Sure enough. But then why did we debate so much about practically anything and everything for so long all those years ago if we weren't, well, pretending, that these were real people with real emotions and real reasons for doing and saying things? We could all have just said, "It's a movie" and had done with it ;D

Even in them days, and even when talking about the characters like they was real people, I asked myself what Annie, Diana, Larry, Ang, etc. might have been trying to do as much as what might have motivated the characters as people. Yes, "it's a movie," but an extraordinarily complex and subtle one, in which characters' thoughts aren't always obvious but are important, so there's plenty to debate. But you can also leverage the idea that if the movie takes the time to show somebody doing something, it's for a reason that serves the objectives of the story/film.

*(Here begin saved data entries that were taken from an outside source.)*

(** Blending the pixel [(x, y)] changes no pixel of a set [K] that does
    not hold it, whatever the colour is and whether the blend returns or
    raises. *)
Lemma blend_pixel_elsewhere width height (K : Z * Z -> Prop) px0 color x y :
  in_image width height (x, y) -> ~ K (x, y) ->
  keeps (fun s => len (pixels s) = width * height * 4 /\
                  forall p, in_image width height p -> K p ->
                            pixel_at (pixels s) width p = pixel_at px0 width p)
        (fun _ => False) (blend_pixel color ((y * width + x) * 4)) (fun _ => True).
Proof.
  intros Hin HK.
  set (I := fun s : canvas => len (pixels s) = width * height * 4 /\
                  forall p, in_image width height p -> K p ->
                            pixel_at (pixels s) width p = pixel_at px0 width p).
  assert (Hidx : 0 <= (y * width + x) * 4).
  { destruct Hin as [? ?]. cbn [fst snd] in *. nia. }
  assert (Hset : forall k v, 0 <= k < 4 ->
            keeps I (fun _ => False) (assign_item ((y * width + x) * 4 + k) v)
                  (fun _ => True)).
  { intros k v Hk. apply keeps_assign_item; [| tauto].
    intros s l [Hl Hs] E. apply set_item_ok_inv in E as ->; [| lia].
    split; cbn [pixels].
    - unfold len in *. by rewrite length_insert.
    - intros p Hp HKp. rewrite <- (Hs p Hp HKp).
      apply (pixel_at_insert_other _ width height p (x, y)); try done.
      by intros ->. }
  assert (Hlift : forall A (r : res A), keeps I (fun _ => False) (lift r) (fun _ => True)).
  { intros A r. apply keeps_lift. destruct r; tauto. }
  unfold blend_pixel.
  eapply keeps_bind; [apply keeps_read_slice | intros existing _].
  eapply keeps_bind with (R := fun _ => True); [apply Hlift | intros ? _].
  eapply keeps_bind with (R := fun _ => True); [apply Hlift | intros ? _].
  eapply keeps_bind with (R := fun _ => True).
  { replace ((y * width + x) * 4) with ((y * width + x) * 4 + 0) at 1 by lia.
    apply Hset. lia. }
  intros _ _.
  eapply keeps_bind with (R := fun _ => True); [apply Hlift | intros ? _].
  eapply keeps_bind with (R := fun _ => True); [apply Hset; lia | intros _ _].
  eapply keeps_bind with (R := fun _ => True); [apply Hlift | intros ? _].
  eapply keeps_bind with (R := fun _ => True); [apply Hset; lia | intros _ _].
  eapply keeps_bind with (R := fun _ => True); [apply Hlift | intros ? _].
  apply Hset. lia.
Qed.

(** X6.  No pixel of a row above the topmost vertex or below the bottommost
    vertex is changed by [draw_triangle], whatever the colour is and
    whether the call returns or raises. *)
Theorem draw_triangle_rows (width height : Z) (a b c : Z * Z) (color : list Z)
        (s : canvas) :
  len (pixels s) = width * height * 4 ->
  let s' := (draw_triangle width height [a; b; c] color s).2 in
  forall p, in_image width height p ->
    p.2 < Z.min a.2 (Z.min b.2 c.2) \/ Z.max a.2 (Z.max b.2 c.2) < p.2 ->
    pixel_at (pixels s') width p = pixel_at (pixels s) width p.
Proof.
  intros Hl s'.
  destruct (sorted_three a b c) as (p0 & p1 & p2 & Hs & H0 & H2).
  rewrite <- H0, <- H2.
  set (K := fun p : Z * Z => p.2 < p0.2 \/ p2.2 < p.2).
  assert (G : keeps (fun s1 => len (pixels s1) = width * height * 4 /\
                       forall p, in_image width height p -> K p ->
                                 pixel_at (pixels s1) width p = pixel_at (pixels s) width p)
                    (fun _ => False)
                    (draw_triangle width height [a; b; c] color) (fun _ => True)).
  { unfold draw_triangle. rewrite Hs.
    eapply keeps_bind; [by apply keeps_step | intros _ _].
    case_match; [by apply keeps_ret |].
    apply keeps_for_each. intros y Hy%in_range.
    destruct ((y <? 0) || (height <=? y)) eqn:Hg; [by apply keeps_ret |].
    eapply keeps_bind with (R := fun _ => True).
    { apply keeps_lift. destruct (x_intersections _ _); tauto. }
    intros xs _. case_match; [| by apply keeps_ret].
    apply keeps_for_each. intros x Hx%in_range.
    eapply keeps_bind; [by apply keeps_step | intros _ _].
    apply blend_pixel_elsewhere.
    - unfold in_image. cbn [fst snd]. lia.
    - unfold K. cbn [fst snd]. lia. }
  destruct (G s) as [[_ H] _]; [by split |].
  intros p Hp HK. by apply H.
Qed.

Lemma draw_triangle_rows_witness :
  let s := blank 3 4 in
  let s' := (draw_triangle 3 4 [(0, 0); (0, 2); (2, 1)] [200; 100; 50; 128] s).2 in
  pixel_at (pixels s') 3 (1, 3) = pixel_at (pixels s) 3 (1, 3).
Proof.
  intros s s'.
  apply (draw_triangle_rows 3 4 (0, 0) (0, 2) (2, 1) [200; 100; 50; 128] s).
  - reflexivity.
  - unfold in_image. cbn. lia.
  - right. cbn. lia.
Defined.

(** ** The intersections of a scanline *)

Lemma sorted_three_le (a b c p0 p1 p2 : Z * Z) :
  sorted snd [a; b; c] = [p0; p1; p2] -> p0.2 <= p1.2 <= p2.2.
Proof.
  unfold sorted. cbn [foldr insert_by].
  destruct (Z.leb_spec b.2 c.2); cbn [insert_by];
    destruct (Z.leb_spec a.2 b.2); cbn [insert_by];
    try destruct (Z.leb_spec a.2 c.2); cbn [insert_by];
    intros [= <- <- <-]; lia.
Qed.
(** [FAQ_DATA]: question and answer by key. *)
Definition FAQ_DATA : list (str * (str * str)) :=
  [ (lit "delivery",
     ([0x1F69A]%N ++ lit " Delivery Information",
      [0x1F33A]%N ++ lit " *Delivery Details:*" ++ [0xA; 0xA; 0x2022]%N
      ++ lit " We offer same-day delivery for orders" ++ [0xA; 0x2022]%N
      ++ lit " Delivery areas: Abu Dhabi" ++ [0xA; 0x2022]%N
      ++ lit " Delivery fee: AED 20 (free for orders over AED 150)"
      ++ [0xA; 0x2022]%N
      ++ lit " Delivery hours: 10am - 10pm" ++ [0xA; 0xA]%N
      ++ lit "We carefully package all bouquets to ensure they arrive fresh and beautiful!"));
    (lit "payment",
     ([0x1F4B3]%N ++ lit " Payment Methods",
      [0x1F4B3]%N ++ lit " *Payment Options:*" ++ [0xA; 0xA]%N
      ++ lit "We accept:" ++ [0xA; 0x2022]%N
      ++ lit " Cash on delivery" ++ [0xA; 0x2022]%N
      ++ lit " Credit/Debit Cards (Visa, MasterCard)" ++ [0xA; 0x2022]%N
      ++ lit " Apple Pay & Google Pay" ++ [0xA; 0x2022]%N
      ++ lit " Bank transfer (for advance orders)" ++ [0xA; 0xA]%N
      ++ lit "All online payments are secured with SSL encryption."));
    (lit "care",
     ([0x1F33C]%N ++ lit " Flower Care Tips",
      [0x1F4A7]%N ++ lit " *Keeping Flowers Fresh:*" ++ [0xA; 0xA]%N
      ++ lit "1. Trim stems at 45" ++ [0xB0]%N
      ++ lit " angle before placing in water" ++ [0xA]%N
      ++ lit "2. Use clean vase and fresh water daily" ++ [0xA]%N
      ++ lit "3. Add flower food if provided" ++ [0xA]%N
      ++ lit "4. Keep away from direct sunlight and heat" ++ [0xA]%N
      ++ lit "5. Remove any submerged leaves" ++ [0xA; 0xA]%N
      ++ lit "Follow these tips to enjoy your flowers for 7-10 days!"));
    (lit "contact",
     ([0x1F4DE]%N ++ lit " Contact Information",
      [0x1F4F1]%N ++ lit " *Reach Us Anytime:*" ++ [0xA; 0xA; 0x2022]%N
      ++ lit " WhatsApp: " ++ WHATSAPP_NUMBER ++ [0xA; 0x2022]%N
      ++ lit " Phone: " ++ WHATSAPP_NUMBER ++ [0xA; 0x2022]%N
      ++ lit " Email: contact@prostoflowers.com" ++ [0xA; 0x2022]%N
      ++ lit " Store: Al Rutab St, Al Nahyan, Abu Dhabi - UAE"
      ++ [0xA; 0x2022]%N
      ++ lit "https://maps.app.goo.gl/sz2fChViqh7q2zTAA " ++ [0xA; 0xA]%N
      ++ lit "We're available 10 AM - 10 PM daily!")) ].

Definition get_instagram_url : str :=
  lit "https://www.instagram.com/" ++ INSTAGRAM_USERNAME ++ lit "/".

(** What [start] replies to the user called [first_name]. *)
Definition start_screen (first_name : str) : screen :=
  Screen ([0x1F338]%N ++ lit " Welcome to Prosto Flowers, " ++ first_name
          ++ lit "! " ++ [0x1F338; 0xA; 0xA]%N
          ++ lit "I'm your floral assistant! How can I help you today?"
          ++ [0xA; 0xA]%N ++ lit "Browse our collection by category:")
    [ [Button ([0x1F4B0]%N ++ lit " Filter by Price")
              (Callback (lit "category_price"))];
      [Button ([0x1F389]%N ++ lit " Filter by Occasion")
              (Callback (lit "category_occasion"))];
      [Button ([0x1F337]%N ++ lit " Filter by Flower Type")
              (Callback (lit "category_flowers"))];
      [Button ([0x1F490]%N ++ lit " Show All Bouquets")
              (Callback (lit "show_all"))];
      [Button ([0x1F4F8]%N ++ lit " Instagram") (Url get_instagram_url);
       Button ([0x1F4AC]%N ++ lit " WhatsApp")
              (Url (get_whatsapp_url WHATSAPP_NUMBER None))];
      [Button ([0x2753]%N ++ lit " FAQ") (Callback (lit "faq_main"))] ].
(** * BILL-DIGITIZER: invoice extraction, normalisation, persistence and NL2SQL

    A shallow embedding of the backend of the repository
    ([backend/nvidia_ocr.py], [backend/nat_sql_nvidia.py],
    [backend/streamlit_app.py], [backend/db.py]) together with the
    properties its specification states about it.

    Layout:
    - [PyStr]      the [str] methods the source calls;
    - values, exceptions and the library interface [PyLib]
      ([float()], [int()], [json.loads], [json.dumps]);
    - [parse_ocr_response] (the Response Normalizer);
    - the sqlite connection, [save_ocr_to_db], [save_invoice_to_db] and the
      fallback of [process_image];
    - [generate] and the upload boundary;
    - [NL2SQLConverter.convert] and the join clean-up of [execute_nl_query];
    - a reference instance of [PyLib];
    - the statements of the specification, the invariants of the tables,
      [db.init_db], [NL2SQLConverter.__init__], [nl_to_sql] and
      [execute_nl_query];
    - the theorems: those the specification states, then further properties
      of the code. *)

From Stdlib Require Import String Ascii List ZArith Lia Bool.
Import ListNotations.

Local Open Scope string_scope.
Local Open Scope Z_scope.

(** ** Python [str] methods

    A text is a Rocq [string]; its characters stand for code points below
    256.  [upper] and [lower] are the ASCII case maps (the SQL and file names
    the source handles are ASCII; Python's case maps differ on a few
    non-ASCII letters). *)
Module PyStr.

Definition nl : string := String "010"%char "".
Definition dq : string := String "034"%char "".

(** [str.isspace] on one character. *)
Definition isspace (c : ascii) : bool :=
  let n := Z.of_nat (nat_of_ascii c) in
  ((9 <=? n) && (n <=? 13)) || ((28 <=? n) && (n <=? 32))
  || (n =? 133) || (n =? 160).

Fixpoint lstrip (s : string) : string :=
  match s with
  | String c s' => if isspace c then lstrip s' else s
  | EmptyString => EmptyString
  end.

Fixpoint rstrip (s : string) : string :=
  match s with
  | String c s' =>
      match rstrip s' with
      | EmptyString => if isspace c then EmptyString else String c EmptyString
      | r => String c r
      end
  | EmptyString => EmptyString
  end.

Definition strip (s : string) : string := rstrip (lstrip s).

Definition startswith (s p : string) : bool := prefix p s.

Fixpoint rev (s : string) : string :=
  match s with
  | String c s' => rev s' ++ String c EmptyString
  | EmptyString => EmptyString
  end.

Definition endswith (s p : string) : bool := prefix (rev p) (rev s).

Definition len (s : string) : Z := Z.of_nat (String.length s).

(** [s.find(sub)]: lowest index of [sub] in [s], or [-1]. *)
Fixpoint find_from (sub s : string) (i : Z) : Z :=
  if prefix sub s then i
  else match s with
       | String _ s' => find_from sub s' (i + 1)
       | EmptyString => -1
       end.

Definition find (s sub : string) : Z := find_from sub s 0.

(** [s.rfind(sub)]: highest index of [sub] in [s], or [-1]. *)
Fixpoint rfind_from (sub s : string) (i : Z) : Z :=
  match s with
  | String _ s' =>
      let r := rfind_from sub s' (i + 1) in
      if r =? -1 then (if prefix sub s then i else -1) else r
  | EmptyString => if prefix sub EmptyString then i else -1
  end.

Definition rfind (s sub : string) : Z := rfind_from sub s 0.

(** [sub in s]. *)
Definition contains (s sub : string) : bool := negb (find s sub =? -1).

(** A slice bound, as Python clamps it. *)
Definition clamp (n i : Z) : Z :=
  if i <? 0 then Z.max 0 (n + i) else Z.min i n.

(** [s[a:b]]. *)
Definition slice (s : string) (a b : Z) : string :=
  let a' := clamp (len s) a in
  let b' := clamp (len s) b in
  substring (Z.to_nat a') (Z.to_nat (b' - a')) s.

(** [s[:b]]. *)
Definition slice_to (s : string) (b : Z) : string := slice s 0 b.

Fixpoint replace_go (old new : string) (skip : nat) (s : string) : string :=
  match s with
  | String c s' =>
      match skip with
      | S k => replace_go old new k s'
      | O => if prefix old s
             then new ++ replace_go old new (String.length old - 1) s'
             else String c (replace_go old new 0 s')
      end
  | EmptyString => EmptyString
  end.

Fixpoint intersperse (new s : string) : string :=
  match s with
  | String c s' => new ++ String c (intersperse new s')
  | EmptyString => new
  end.

(** [s.replace(old, new)]: every non-overlapping occurrence, leftmost
    first. *)
Definition replace (s old new : string) : string :=
  match old with
  | EmptyString => intersperse new s
  | _ => replace_go old new 0 s
  end.

Definition upper_char (c : ascii) : ascii :=
  let n := nat_of_ascii c in
  if ((97 <=? n) && (n <=? 122))%nat then ascii_of_nat (n - 32) else c.

Definition lower_char (c : ascii) : ascii :=
  let n := nat_of_ascii c in
  if ((65 <=? n) && (n <=? 90))%nat then ascii_of_nat (n + 32) else c.

Fixpoint map (f : ascii -> ascii) (s : string) : string :=
  match s with
  | String c s' => String (f c) (map f s')
  | EmptyString => EmptyString
  end.

Definition upper : string -> string := map upper_char.
Definition lower : string -> string := map lower_char.

(** The one-character strings of [s], as iteration over a [str] yields
    them. *)
Fixpoint chars (s : string) : list string :=
  match s with
  | String c s' => String c EmptyString :: chars s'
  | EmptyString => []
  end.

End PyStr.

(** ** Python values, exceptions, and the library interface *)

(** The exceptions the modelled code can see.  [Exception prefix cause] is
    [Exception(f"{prefix}{str(cause)}")], the way the source re-raises. *)
Inductive exn : Type :=
| AttributeError
| TypeError
| ValueError (msg : string)
| OverflowError
| OSError
| SqliteError
| JSONDecodeError (msg : string)
| Exception (prefix : string) (cause : exn).

Inductive result (A : Type) : Type :=
| Ok (a : A)
| Raise (e : exn).
Arguments Ok {A} a.
Arguments Raise {A} e.

Definition rbind {A B} (r : result A) (k : A -> result B) : result B :=
  match r with
  | Ok a => k a
  | Raise e => Raise e
  end.

Declare Scope result_scope.
Delimit Scope result_scope with result.
Notation "x <- r ;; k" := (rbind r (fun x => k))
  (at level 61, r at next level, right associativity) : result_scope.
Definition calls (cs : list RegistryCall) (reg : Registry) : Registry :=
  foldl (λ reg c, call c reg) reg cs.

End Registry.
Arguments Registry J : clear implicits.
Arguments RegistryCall J : clear implicits.

(** *** Calls that leave a task registered *)
Section RegistryCalls.
Context {J : Type}.

(** A call that does not create a task whose id is [taskId]. The ids
    come from [crypto.randomUUID()], which does not repeat itself. *)
Definition notCreating (taskId : string) (c : RegistryCall J) : Prop :=
  match c with
  | CallCreate _ uuid _ => removeDashes uuid ≠ taskId
  | _ => True
  end.

(** A call that leaves the task registered under [taskId] alone: it
    does not delete [taskId], does not create a task with that id, and,
    [id] being [readonly], does not change the id of an object. *)
Definition keeps (taskId : string) (c : RegistryCall J) : Prop :=
  match c with
  | CallCreate _ uuid _ => removeDashes uuid ≠ taskId
  | CallGet _ => True
  | CallDelete taskId' => taskId' ≠ taskId
  | CallMethod _ f => ∀ t, id (f t) = id t
  end.

End RegistryCalls.

(** *** The executor [runBatch] *)
Section Executor.
Context {J T R W : Type} `{EqDecision T}.

(** The values of the returned [Map]: [{ok, data?, error?, cancelled?}]. *)
Record BatchResult := mkBatchResult {
  res_ok : bool;
  res_data : option R;
  res_error : option string;
  res_cancelled : option bool
}.

(** A JavaScript [Map] keeps its entries in insertion order, and [set]
    on a present key replaces the value in place. *)
Fixpoint mapSet (k : T) (v : BatchResult) (m : list (T * BatchResult))
    : list (T * BatchResult) :=
  match m with
  | [] => [(k, v)]
  | (k', v') :: m' =>
      if decide (k' = k) then (k, v) :: m' else (k', v') :: mapSet k v m'
  end.

Fixpoint mapGet (k : T) (m : list (T * BatchResult)) : option BatchResult :=
  match m with
  | [] => None
  | (k', v') :: m' => if decide (k' = k) then Some v' else mapGet k m'
  end.

(** How the promise returned by [worker(item)] settles; a rejection
    carries [e instanceof Error ? e.message : String(e)]. *)
Inductive Settled :=
  | Resolved (data : R)
  | Rejected (error : string).

(** The run of one worker as [runBatch] sees it. [W] is the state of
    everything outside [runBatch] that its callbacks read or write.
    While the item is in flight the worker moves that state to
    [after], and [cancelRequested] tells whether [task.cancel()] was
    called in the meantime (by the worker or by another request). Both
    take effect when the promise settles: a worker is an [async]
    function whose work lies behind its first [await]. *)
Record WorkerRun := mkWorkerRun {
  settled : Settled;
  after : W;
  cancelRequested : bool
}.

Record Options := mkOptions {
  batchSize : option Z;
  task : option (BatchTask J);
  shouldCancel : option (W → bool * W)
}.

(** The state a run threads: the outside world, the task object and the
    queues of its subscribers, and the local [results]. *)
Record St := mkSt {
  world : W;
  st_task : option (BatchTask J);
  st_heap : Heap J;
  results : list (T * BatchResult)
}.

Section Run.
Variable worker : T → W → WorkerRun.
(** [schedule pending] is the order in which the promises of the items
    of one chunk settle; the source leaves it to the event loop. *)
Variable schedule : list T → list T.
Variable options : Options.

(** [(options.shouldCancel?.() ?? false) ||
     (options.task?.cancelled ?? false)] *)
Definition isCancelled (s : St) : bool * St :=
  let '(c, w) :=
    match shouldCancel options with
    | Some f => f (world s)
    | None => (false, world s)
    end in
  (c || from_option cancelled false (st_task s),
   mkSt w (st_task s) (st_heap s) (results s)).

Definition setResult (item : T) (r : BatchResult) (s : St) : St :=
  mkSt (world s) (st_task s) (st_heap s) (mapSet item r (results s)).

(** [options.task?.record(success, opts)] *)
Definition recordTask (success : bool) (opts : option (RecordOpts J))
    (s : St) : St :=
  match st_task s with
  | Some t =>
      let '(t, h) := record success opts t (st_heap s) in
      mkSt (world s) (Some t) h (results s)
  | None => s
  end.

(** [processOne] up to its [await]: it runs when [chunk.map] calls it.
    A cancelled item gets its entry at once; the others wait for their
    worker. *)
Definition processOneStart (acc : St * list T) (item : T) : St * list T :=
  let '(s, pending) := acc in
  let '(c, s) := isCancelled s in
  if c then
    (setResult item (mkBatchResult false None (Some "cancelled") (Some true)) s,
     pending)
  else (s, pending ++ [item]).

(** [processOne] after its [await], when the worker of [item] has
    settled. *)
Definition processOneSettle (s : St) (item : T) : St :=
  let run := worker item (world s) in
  let s :=
    mkSt (after run)
      (if cancelRequested run then cancel <$> st_task s else st_task s)
      (st_heap s) (results s) in
  match settled run with
  | Resolved data =>
      recordTask true None
        (setResult item (mkBatchResult true (Some data) None None) s)
  | Rejected error =>
      recordTask false (Some (mkRecordOpts None None (Some error)))
        (setResult item (mkBatchResult false None (Some error) None) s)
  end.

(** [await Promise.all(chunk.map(processOne))] *)
Definition processChunk (chunk : list T) (s : St) : St :=
  let '(s, pending) := foldl processOneStart (s, []) chunk in
  foldl processOneSettle s (schedule pending).

(** The [for (let i = 0; i < items.length; i += batchSize)] loop. Each
    iteration advances [i] by [size >= 1], so [fuel] bounds the number
    of iterations; [None] is a run that used it up. *)
Fixpoint loop (fuel : nat) (items : list T) (size : nat) (i : nat) (s : St)
    : option St :=
  match fuel with
  | O => None
  | S fuel' =>
      if decide (i < length items)%nat then
        let '(c, s) := isCancelled s in
        if c then Some s
        else
          let chunk := JS.slice items i (i + size) in
          loop fuel' items size (i + size)%nat (processChunk chunk s)
      else Some s
  end.

(** [Math.max(1, options.batchSize ?? 50)], for an integer size. *)
Definition effectiveBatchSize : nat :=
  Z.to_nat (Z.max 1 (default 50 (batchSize options))).

(** [runBatch]: the returned [Map] is [results] of the final state,
    which also holds what the run did to the task and to the world. *)
Definition runBatch (items : list T) (w : W) (h : Heap J) : option St :=
  loop (S (length items)) items effectiveBatchSize 0
       (mkSt w (task options) h []).

End Run.
End Executor.
Arguments BatchResult R : clear implicits.
Arguments Settled R : clear implicits.
Arguments WorkerRun R W : clear implicits.
Arguments Options J W : clear implicits.
Arguments St J T R W : clear implicits.

(** *** Prefixes of a run *)
Section ExecutorSpec.
Context {J T R W : Type} `{EqDecision T}.

(** The entry [processOne] stores for a settled worker, and the entry
    of a cancelled item. *)
Definition resultOf (o : Settled R) : BatchResult R :=
  match o with
  | Resolved data => mkBatchResult true (Some data) None None
  | Rejected error => mkBatchResult false None (Some error) None
  end.

Definition cancelledResult : BatchResult R :=
  mkBatchResult false None (Some "cancelled") (Some true).

Definition isResolved (o : Settled R) : bool :=
  match o with Resolved _ => true | Rejected _ => false end.

(** A predicate [shouldCancel] that never answers [true]. *)
Definition neverCancels (options : Options J W) : Prop :=
  match shouldCancel options with
  | Some f => ∀ w, (f w).1 = false
  | None => True
  end.

(** No item of [chunk] is cancelled at its start: the check of each
    [processOne], made one after the other from the state [s], answers
    [false]. *)
Fixpoint noneCancelled (options : Options J W) (chunk : list T)
    (s : St J T R W) : bool :=
  match chunk with
  | [] => true
  | _ :: chunk' =>
      let '(c, s) := isCancelled options s in
      negb c && noneCancelled options chunk' s
  end.

(** [reach k items size i s] is the state in which the loop, started
    at index [i] in state [s], arrives at the check that follows its
    first [k] chunks without having seen a cancellation, neither in
    front of a chunk nor at the start of an item; [None] if it does not
    get there. *)
Fixpoint reach (worker : T → W → WorkerRun R W) (schedule : list T → list T)
    (options : Options J W) (k : nat) (items : list T) (size : nat)
    (i : nat) (s : St J T R W) : option (St J T R W) :=
  match k with
  | O => Some s
  | S k' =>
      if decide (i < length items)%nat then
        let '(c, s) := isCancelled options s in
        if c then None
        else if noneCancelled options (JS.slice items i (i + size)) s then
          reach worker schedule options k' items size (i + size)%nat
            (processChunk worker schedule options
               (JS.slice items i (i + size)) s)
        else None
      else None
  end.

(** The counters of a task that started as [t0], once the workers of
    the items [settledItems] have settled with the outcomes [out]. *)
Definition countersAfter (out : T → Settled R) (settledItems : list T)
    (t0 t : BatchTask J) : Prop :=
  id t = id t0 ∧ total t = total t0
  ∧ processed t = processed t0 + Z.of_nat (length settledItems)
  ∧ ok t = ok t0
      + Z.of_nat (length (filter (λ x, isResolved (out x) = true)
                            settledItems))
  ∧ fail t = fail t0
      + Z.of_nat (length (filter (λ x, isResolved (out x) = false)
                            settledItems)).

So even in them days it wouldn't have made sense to me to say, oh, they threw in this five minutes of screen time just to give us a glimpse into Junior's mind and understand that she's resentful about having to share time with her dad. The movie is too economical for that. (Heck, even the pavement-spreading scene has at least two or three meaningful things in it!) Obviously, a real life Junior might not know her dad was gay (in fact, that seems far more likely, given the time and place and her lack of direct evidence -- at the very least she probably wouldn't be so tactful and sensitive about it). But a real-life Junior doesn't have a camera following her around recording significant conversations.

So I don't mean "it's a movie" in the sense of, "it's just another installment of Spiderman, you're reading too much into it, a cigar is a cigar." I mean it in the sense of, how can we understand the characters in terms of what we know about them, how they behave -- but also the film's theme? What is the work of art trying to say by including that bit of dialogue?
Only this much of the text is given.